### Task details:
Only the lines holding "last" are wanted; find them in the listing and return each one.

══════

(* ===== verification/Json.v ===== *)
(** * The JSON the proxy answers with: the serializer of [include/json.hpp]

    Values (without floats and binaries, which the proxy never builds), [operator[]] on
    objects, compact [dump], integer printing and string escaping with the UTF-8 automaton.
    Printing is in strict mode, the default: an exception is [None]. *)
From S2P Require Import Prelude CLib.

(** ** Values *)

Inductive json :=
  | JNull
  | JBool (b : bool)
  | JInt (z : Z)                        (* number_integer and number_unsigned *)
  | JStr (s : bytes)
  | JArr (l : list json)
  | JObj (l : list (bytes * json)).     (* a std::map: keys in increasing order *)

(** [std::less<std::string>]: lexicographic on [unsigned char]. *)
Fixpoint bytes_lt (s t : bytes) : bool :=
  match s, t with
  | _, [] => false
  | [], _ :: _ => true
  | c :: s, d :: t => if (code c <? code d)%Z then true else (code c =? code d)%Z && bytes_lt s t
  end.

(** [object[key]] on the map: the element, inserted as null when absent, given to [f]. *)
Fixpoint obj_update (k : bytes) (f : json -> option json) (l : list (bytes * json))
    : option (list (bytes * json)) :=
  match l with
  | [] => v ← f JNull; Some [(k, v)]
  | (k', v') :: l' =>
      if bytes_lt k k' then v ← f JNull; Some ((k, v) :: l)
      else if k =s k' then v ← f v'; Some ((k', v) :: l')
      else l'' ← obj_update k f l'; Some ((k', v') :: l'')
  end.

(** [j[key]] with the reference passed to [f]: null becomes an object, other types throw. *)
Definition json_at (k : bytes) (f : json -> option json) (j : json) : option json :=
  match j with
  | JNull => JObj <$> obj_update k f []
  | JObj l => JObj <$> obj_update k f l
  | _ => None
  end.

Definition json_set (v : json) (_ : json) : option json := Some v.

(** ** Integers: [count_digits] and [dump_integer] *)

Fixpoint count_digits_loop (fuel : nat) (x n_digits : Z) : option Z :=
  match fuel with
  | 0 => None
  | S fuel =>
      if (x <? 10)%Z then Some n_digits
      else if (x <? 100)%Z then Some (n_digits + 1)%Z
      else if (x <? 1000)%Z then Some (n_digits + 2)%Z
      else if (x <? 10000)%Z then Some (n_digits + 3)%Z
      else count_digits_loop fuel (x / 10000) (n_digits + 4)
  end.

(** Five rounds are enough below 10^20, hence for every 64-bit value. *)
Definition count_digits (x : Z) : option Z := count_digits_loop 5 x 1.

(** [digits_to_99[i]]. *)
Definition digits_to_99 (i : Z) : ascii * ascii := (digit_chr (i / 10), digit_chr (i `mod` 10)).

Fixpoint dump_pairs (fuel : nat) (abs_value : Z) (st : bytes * nat) : option (Z * (bytes * nat)) :=
  match fuel with
  | 0 => None
  | S fuel =>
      if (100 <=? abs_value)%Z then
        let '(d1, d0) := digits_to_99 (abs_value `mod` 100) in
        dump_pairs fuel (abs_value / 100) (push_front d1 (push_front d0 st))
      else Some (abs_value, st)
  end.

Definition number_buffer_size : nat := 64.

Definition dump_integer (x : Z) : option bytes :=
  if (x =? 0)%Z then Some (B "0")
  else
    let neg := (x <? 0)%Z in
    let buf := replicate number_buffer_size NUL in
    (* remove_sign: -(x + 1) + 1, computed without overflow *)
    let abs_value := if neg then (- (x + 1) + 1)%Z else x in
    let buf := if neg then <[0 := "-"%char]> buf else buf in
    n ← count_digits abs_value;
    let n_chars := Z.to_nat (if neg then 1 + n else n)%Z in
    '(v, st) ← dump_pairs 11 abs_value (buf, n_chars);
    let '(buf, _) :=
      if (10 <=? v)%Z then
        let '(d1, d0) := digits_to_99 v in push_front d1 (push_front d0 st)
      else push_front (digit_chr v) st in
    Some (take n_chars buf).

(** ** Strings: the UTF-8 automaton and [dump_escaped] *)

Definition UTF8_ACCEPT : Z := 0.
Definition UTF8_REJECT : Z := 1.

Definition utf8d : list Z :=
  [0; 0; 0; 0; 0; 0; 0; 0; 0; 0; 0; 0; 0; 0; 0; 0; 0; 0; 0; 0; 0; 0; 0; 0; 0; 0; 0; 0; 0; 0; 0; 0;
    0; 0; 0; 0; 0; 0; 0; 0; 0; 0; 0; 0; 0; 0; 0; 0; 0; 0; 0; 0; 0; 0; 0; 0; 0; 0; 0; 0; 0; 0; 0; 0;
    0; 0; 0; 0; 0; 0; 0; 0; 0; 0; 0; 0; 0; 0; 0; 0; 0; 0; 0; 0; 0; 0; 0; 0; 0; 0; 0; 0; 0; 0; 0; 0;
    0; 0; 0; 0; 0; 0; 0; 0; 0; 0; 0; 0; 0; 0; 0; 0; 0; 0; 0; 0; 0; 0; 0; 0; 0; 0; 0; 0; 0; 0; 0; 0;
    1; 1; 1; 1; 1; 1; 1; 1; 1; 1; 1; 1; 1; 1; 1; 1; 9; 9; 9; 9; 9; 9; 9; 9; 9; 9; 9; 9; 9; 9; 9; 9;
    7; 7; 7; 7; 7; 7; 7; 7; 7; 7; 7; 7; 7; 7; 7; 7; 7; 7; 7; 7; 7; 7; 7; 7; 7; 7; 7; 7; 7; 7; 7; 7;
    8; 8; 2; 2; 2; 2; 2; 2; 2; 2; 2; 2; 2; 2; 2; 2; 2; 2; 2; 2; 2; 2; 2; 2; 2; 2; 2; 2; 2; 2; 2; 2;
    10; 3; 3; 3; 3; 3; 3; 3; 3; 3; 3; 3; 3; 4; 3; 3; 11; 6; 6; 6; 5; 8; 8; 8; 8; 8; 8; 8; 8; 8; 8; 8;
    0; 1; 2; 3; 5; 8; 7; 1; 1; 1; 4; 6; 1; 1; 1; 1; 1; 1; 1; 1; 1; 1; 1; 1; 1; 1; 1; 1; 1; 1; 1; 1;
    1; 0; 1; 1; 1; 1; 1; 0; 1; 0; 1; 1; 1; 1; 1; 1; 1; 2; 1; 1; 1; 1; 1; 2; 1; 2; 1; 1; 1; 1; 1; 1;
    1; 1; 1; 1; 1; 1; 1; 2; 1; 1; 1; 1; 1; 1; 1; 1; 1; 2; 1; 1; 1; 1; 1; 1; 1; 2; 1; 1; 1; 1; 1; 1;
    1; 1; 1; 1; 1; 1; 1; 3; 1; 3; 1; 1; 1; 1; 1; 1; 1; 3; 1; 1; 1; 1; 1; 3; 1; 3; 1; 1; 1; 1; 1; 1;
    1; 3; 1; 1; 1; 1; 1; 1; 1; 1; 1; 1; 1; 1; 1; 1]%Z.

(** [decode]: the new state and code point ([codep] is a [uint32_t]). *)
Definition decode (state codep byte : Z) : Z * Z :=
  let type := nth (Z.to_nat byte) utf8d 0%Z in
  let codep :=
    if (state =? UTF8_ACCEPT)%Z then Z.land (Z.shiftr 255 type) byte
    else Z.lor (Z.land byte 63) (u32 (Z.shiftl codep 6)) in
  (nth (Z.to_nat (256 + state * 16 + type)) utf8d 0%Z, codep).

Definition hex_chr (d : Z) : ascii := if (d <? 10)%Z then chr (d + 48) else chr (d + 87).

(** [snprintf] with [\u%04x]. *)
Definition u_escape (z : Z) : bytes :=
  let z := u16 z in
  B "\u" ++ [hex_chr (z / 4096); hex_chr ((z / 256) `mod` 16); hex_chr ((z / 16) `mod` 16); hex_chr (z `mod` 16)].

(** What the code point [cp], whose last byte is [c], adds to the buffer. *)
Definition escape_cp (ensure_ascii : bool) (cp : Z) (c : ascii) : bytes :=
  if (cp =? 0x08)%Z then B "\b"
  else if (cp =? 0x09)%Z then B "\t"
  else if (cp =? 0x0A)%Z then B "\n"
  else if (cp =? 0x0C)%Z then B "\f"
  else if (cp =? 0x0D)%Z then B "\r"
  else if (cp =? 0x22)%Z then ["\"%char; DQUOTE]
  else if (cp =? 0x5C)%Z then B "\\"
  else if (cp <=? 0x1F)%Z || (ensure_ascii && (0x7F <=? cp)%Z) then
    if (cp <=? 0xFFFF)%Z then u_escape cp
    else u_escape (0xD7C0 + Z.shiftr cp 10) ++ u_escape (0xDC00 + Z.land cp 0x3FF)
  else [c].

(** [s_buf] is the part of [string_buffer] in use, [s_out] what was already written. *)
Record ser := Ser { s_out : bytes; s_buf : bytes; s_state : Z; s_cp : Z }.

Definition string_buffer_size : nat := 512.

(** One character of the input; [None] is the exception of strict mode. *)
Definition dump_step (ensure_ascii : bool) (st : ser) (c : ascii) : option ser :=
  let '(state, cp) := decode (s_state st) (s_cp st) (code c) in
  if (state =? UTF8_ACCEPT)%Z then
    let buf := s_buf st ++ escape_cp ensure_ascii cp c in
    if (string_buffer_size - length buf <? 13)%nat
    then Some (Ser (s_out st ++ buf) [] state cp)
    else Some (Ser (s_out st) buf state cp)
  else if (state =? UTF8_REJECT)%Z then None
  else Some (Ser (s_out st) (if ensure_ascii then s_buf st else s_buf st ++ [c]) state cp).

Fixpoint dump_loop (ensure_ascii : bool) (s : bytes) (st : ser) : option ser :=
  match s with
  | [] => Some st
  | c :: s => st ← dump_step ensure_ascii st c; dump_loop ensure_ascii s st
  end.

Definition dump_escaped (ensure_ascii : bool) (s : bytes) : option bytes :=
  st ← dump_loop ensure_ascii s (Ser [] [] UTF8_ACCEPT 0);
  if (s_state st =? UTF8_ACCEPT)%Z then Some (s_out st ++ s_buf st) else None.

(** ** Values: compact [dump] *)

Section members.
  Variable dump : json -> option bytes.

  (** [n - 1] members each followed by a comma, then the last one. *)
Fixpoint dump_members (l : list (bytes * json)) : option bytes :=
    match l with
    | [] => Some []
    | [(k, v)] =>
        k ← dump_escaped false k; v ← dump v;
        Some ([DQUOTE] ++ k ++ [DQUOTE; ":"%char] ++ v)
    | (k, v) :: l =>
        k ← dump_escaped false k; v ← dump v; r ← dump_members l;
        Some ([DQUOTE] ++ k ++ [DQUOTE; ":"%char] ++ v ++ B "," ++ r)
    end.

Fixpoint dump_elements (l : list json) : option bytes :=
    match l with
    | [] => Some []
    | [v] => dump v
    | v :: l => v ← dump v; r ← dump_elements l; Some (v ++ B "," ++ r)
    end.
End members.

Fixpoint dump (j : json) : option bytes :=
  match j with
  | JNull => Some (B "null")
  | JBool b => Some (if b then B "true" else B "false")
  | JInt z => dump_integer z
  | JStr s => t ← dump_escaped false s; Some ([DQUOTE] ++ t ++ [DQUOTE])
  | JArr [] => Some (B "[]")
  | JArr l => t ← dump_elements dump l; Some (B "[" ++ t ++ B "]")
  | JObj [] => Some (B "{}")
  | JObj l => t ← dump_members dump l; Some (B "{" ++ t ++ B "}")
  end.

(** ** Reference: reading a JSON string body back (RFC 8259, escapes below U+0080) *)

Definition hex_val (c : ascii) : option Z :=
  if isdigit c then Some (code c - 48)%Z
  else if (97 <=? code c)%Z && (code c <=? 102)%Z then Some (code c - 87)%Z else None.

Definition read_hex4 (a b c d : ascii) : option Z :=
  a ← hex_val a; b ← hex_val b; c ← hex_val c; d ← hex_val d;
  Some (a * 4096 + b * 256 + c * 16 + d)%Z.

Fixpoint unescape (s : bytes) : option bytes :=
  match s with
  | [] => Some []
  | c :: s =>
      if c =c "\"%char then
        match s with
        | e :: s =>
            if e =c "u"%char then
              match s with
              | a :: b :: c :: d :: s =>
                  cp ← read_hex4 a b c d;
                  if (cp <? 128)%Z then cons (chr cp) <$> unescape s else None
              | _ => None
              end
            else if e =c "b"%char then cons (chr 8) <$> unescape s
            else if e =c "t"%char then cons (chr 9) <$> unescape s
            else if e =c "n"%char then cons (chr 10) <$> unescape s
            else if e =c "f"%char then cons (chr 12) <$> unescape s
            else if e =c "r"%char then cons (chr 13) <$> unescape s
            else if (e =c DQUOTE) || (e =c "\"%char) then cons e <$> unescape s
            else None
        | [] => None
        end
      else if (c =c DQUOTE) || (code c <? 32)%Z then None
      else cons c <$> unescape s
  end.

(** ** Integers *)

Lemma dec_nat_length_10000 x :
  (10000 <= x)%Z -> length (dec_nat x) = 4 + length (dec_nat (x / 10000)).
Proof.
  intros Hx. rewrite (dec_nat_step2 x), length_app by lia.
  assert (100 <= x / 100)%Z by (apply Z.div_le_lower_bound; lia).
  rewrite (dec_nat_step2 (x / 100)), length_app by lia. rewrite Z.div_div by lia.
  cbn [length]. change (100 * 100)%Z with 10000%Z. lia.
Qed.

══════

### Exercise result:
(** What the code point [cp], whose last byte is [c], adds to the buffer. *)
  (** [n - 1] members each followed by a comma, then the last one. *)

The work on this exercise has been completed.